During the BART strike earlier this month, DeSaulnier had said that what Glazer is doing “is popular, but the reality is more complex than that.” The senator said he’s interested in an idea advanced by Stanford Law Professor Emeritus William Gould IV — who chaired the National Labor Relations Board in the Clinton administration — to enact a law providing for arbitration and prohibiting strikes in public-transit disputes. “But I’m not going to do it if it has no chance of success, if both sides are against it,” he said.

A few days later, when BART and its unions settled their negotiations and ended the strike, DeSaulnier issued a statement saying his committee “is investigating how other metropolitan areas around the nation avoid this kind of situation. After conducting the investigation, the committee will pursue every possible remedy to ensure this never happens again.”

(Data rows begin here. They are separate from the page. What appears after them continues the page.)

(* ===== verification/_CoqProject ===== *)
-Q . S2P
Prelude.v
ExpiryQueue.v
Float64.v
Domain.v
CircuitBreaker.v
Coordination.v
LocalAdmission.v
LocalCircuit.v
Admission.v
Pressure.v
Routing.v
JsonValidator.v
UsageInspector.v
Recovery.v
LeaseManager.v
Registry.v
Tokenization.v
GoStrings.v
Validate.v
ApiKey.v
Payload.v
Effects.v
Calls.v
Proxy.v
Service.v
Tokenize.v
Traces.v
Exchange.v
Scenario.v
Status.v
TokenizeSafety.v
Authorization.v
Balance.v
Termination.v
Worker.v
Monitor.v
MonitorSafety.v
GoParse.v
Config.v
Pg.v
PgAdmission.v
PgAdmissionSafety.v
PgTokenization.v
PgTokenizationSafety.v
PgCircuit.v
PgCircuitSafety.v
PgCoordinators.v
PgReplica.v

Glazer said Thursday that “the complexity is kind of a smokescreen for those who don’t want to take action… Bans such as this are done in many places in the United States successfully, so there are plenty of templates to examine.”

Glazer said that besides the petition signatures, more than 1,300 people have used his website to send individualized emails of support for such legislation to DeSaulnier.

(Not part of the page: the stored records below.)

Lemma counts_empty f : (forall k, f k = 0) -> counts (∅ : gmap K Z) f.
Proof. intros Hf k. rewrite lookup_empty, Hf. by case_decide. Qed.

Lemma counts_mincr m f k :
  counts m f -> 0 <= f k ->
  counts (mincr m k) (fun j => f j + if decide (j = k) then 1 else 0).
Proof.
  intros Hc Hk j. unfold mincr. rewrite (counts_mget m f k Hc).
  destruct (decide (j = k)) as [->|Hne].
  - rewrite lookup_insert_eq. rewrite decide_False by lia. done.
  - rewrite lookup_insert_ne by done. rewrite Z.add_0_r. apply Hc.
Qed.

Lemma counts_mdecr m f k :
  counts m f -> 1 <= f k ->
  counts (mdecr m k) (fun j => f j - if decide (j = k) then 1 else 0).
Proof.
  intros Hc Hk j. unfold mdecr. rewrite (counts_mget m f k Hc).
  destruct (decide (j = k)) as [->|Hne].
  - destruct (f k <=? 1) eqn:E; b2p.
    + rewrite lookup_delete_eq, decide_True by lia. done.
    + rewrite lookup_insert_eq, decide_False by lia. done.
  - rewrite Z.sub_0_r.
    destruct (f k <=? 1); rewrite ?lookup_delete_ne, ?lookup_insert_ne by done; apply Hc.
Qed.

End Counters.

Arguments mget : simpl never.
Arguments mincr : simpl never.
Arguments mdecr : simpl never.

(** ** Counting the entries of a map that satisfy a test *)

Section CountIf.
Context `{Countable K} {A : Type}.
Implicit Types (m : gmap K A) (p : K -> A -> bool).

Definition count_if (p : K -> A -> bool) (m : gmap K A) : Z :=
  Z.of_nat (size (filter (fun '(k, a) => p k a = true) m)).

Lemma count_if_nonneg p m : 0 <= count_if p m.
Proof. unfold count_if. lia. Qed.

Lemma count_if_empty p : count_if p ∅ = 0.
Proof. unfold count_if. rewrite map_filter_empty, map_size_empty. done. Qed.

Lemma count_if_ext p q m :
  (forall k a, m !! k = Some a -> p k a = q k a) -> count_if p m = count_if q m.
Proof.
  intros Hpq. unfold count_if. do 2 f_equal. apply map_filter_ext.
  intros k a Hka. by rewrite (Hpq k a Hka).
Qed.

Lemma count_if_insert p m k a :
  m !! k = None -> count_if p (<[k := a]> m) = count_if p m + if p k a then 1 else 0.
Proof.
  intros Hk. unfold count_if. rewrite map_filter_insert.
  case_decide as D; simpl in D.
  - rewrite D, map_size_insert_None; [lia|].
    rewrite map_lookup_filter_None. by left.
  - apply not_true_is_false in D. rewrite D, delete_id by done. lia.
Qed.

Lemma count_if_delete p m k a :
  m !! k = Some a -> count_if p (delete k m) = count_if p m - if p k a then 1 else 0.
Proof.
  intros Hk.
  assert (Hm : m = <[k := a]> (delete k m)) by by rewrite insert_delete_id.
  rewrite Hm at 2. rewrite count_if_insert by apply lookup_delete_eq. lia.
Qed.

Lemma count_if_replace p m k a b :
  m !! k = Some a -> p k a = p k b -> count_if p (<[k := b]> m) = count_if p m.
Proof.
  intros Hk Hab. rewrite <- insert_delete_eq.
  rewrite count_if_insert by apply lookup_delete_eq.
  rewrite (count_if_delete p m k a Hk), Hab. lia.
Qed.

Lemma count_if_le p q m :
  (forall k a, p k a = true -> q k a = true) -> count_if p m <= count_if q m.
Proof.
  intros Hpq. unfold count_if. apply Nat2Z.inj_le, map_subseteq_size.
  apply map_filter_subseteq_ext. intros k a _ Hp. by apply Hpq.
Qed.

Lemma count_if_pos p m k a : m !! k = Some a -> p k a = true -> 1 <= count_if p m.
Proof.
  intros Hk Hp. pose proof (count_if_delete p m k a Hk) as E.
  rewrite Hp in E. pose proof (count_if_nonneg p (delete k m)). lia.
Qed.

(** The entries satisfying [p] split by a second test [q]. *)
Lemma count_if_split p q m :
  count_if p m = count_if (fun k a => p k a && q k a) m + count_if (fun k a => p k a && negb (q k a)) m.
Proof.
  induction m as [|k a m Hk IH] using map_ind.
  - by rewrite !count_if_empty.
  - rewrite !count_if_insert by done. destruct (p k a), (q k a); simpl; lia.
Qed.

End CountIf.

(** Monotone along an inclusion of the entries counted. *)
Lemma count_if_mono `{Countable K} {A B : Type} (p : K -> A -> bool) (q : K -> B -> bool)
    (m : gmap K A) (m' : gmap K B) :
  (forall k a, m !! k = Some a -> p k a = true -> exists b, m' !! k = Some b /\ q k b = true) ->
  count_if p m <= count_if q m'.
Proof.
  intros Hpq. unfold count_if. rewrite <- !size_dom. apply Nat2Z.inj_le, subseteq_size.
  intros k. rewrite !elem_of_dom. intros [a [Ha Hp]%map_lookup_filter_Some].
  destruct (Hpq k a Ha Hp) as (b & Hb & Hq). exists b. by apply map_lookup_filter_Some.
Qed.

#[export] Hint Resolve count_if_nonneg counts_mget : gateway.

“By my count he has nine BART stations in his district, he probably has the most riders on BART of any legislator… so we’re certainly looking for his leadership and courage and backbone,” he said.

Among other 16th Assembly District candidates, Republican Catharine Baker, a Dublin attorney, voiced support this month for a Republican Senate bill that would force BART employees – not all transit employees – to honor the no-strike clause in their contract even after that contract expires. Senate Republicans since have said they intend to introduce a broader strike-ban bill covering all transit workers.

Danville Mayor Newell Arnerich, another Democrat in the 16th District race, said Glazer and Baker are engaging in “political gamesmanship” when neither was privy to the BART negotiations. The third Democrat in the race, Dublin Mayor Tim Sbranti, has declined to comment on the matter.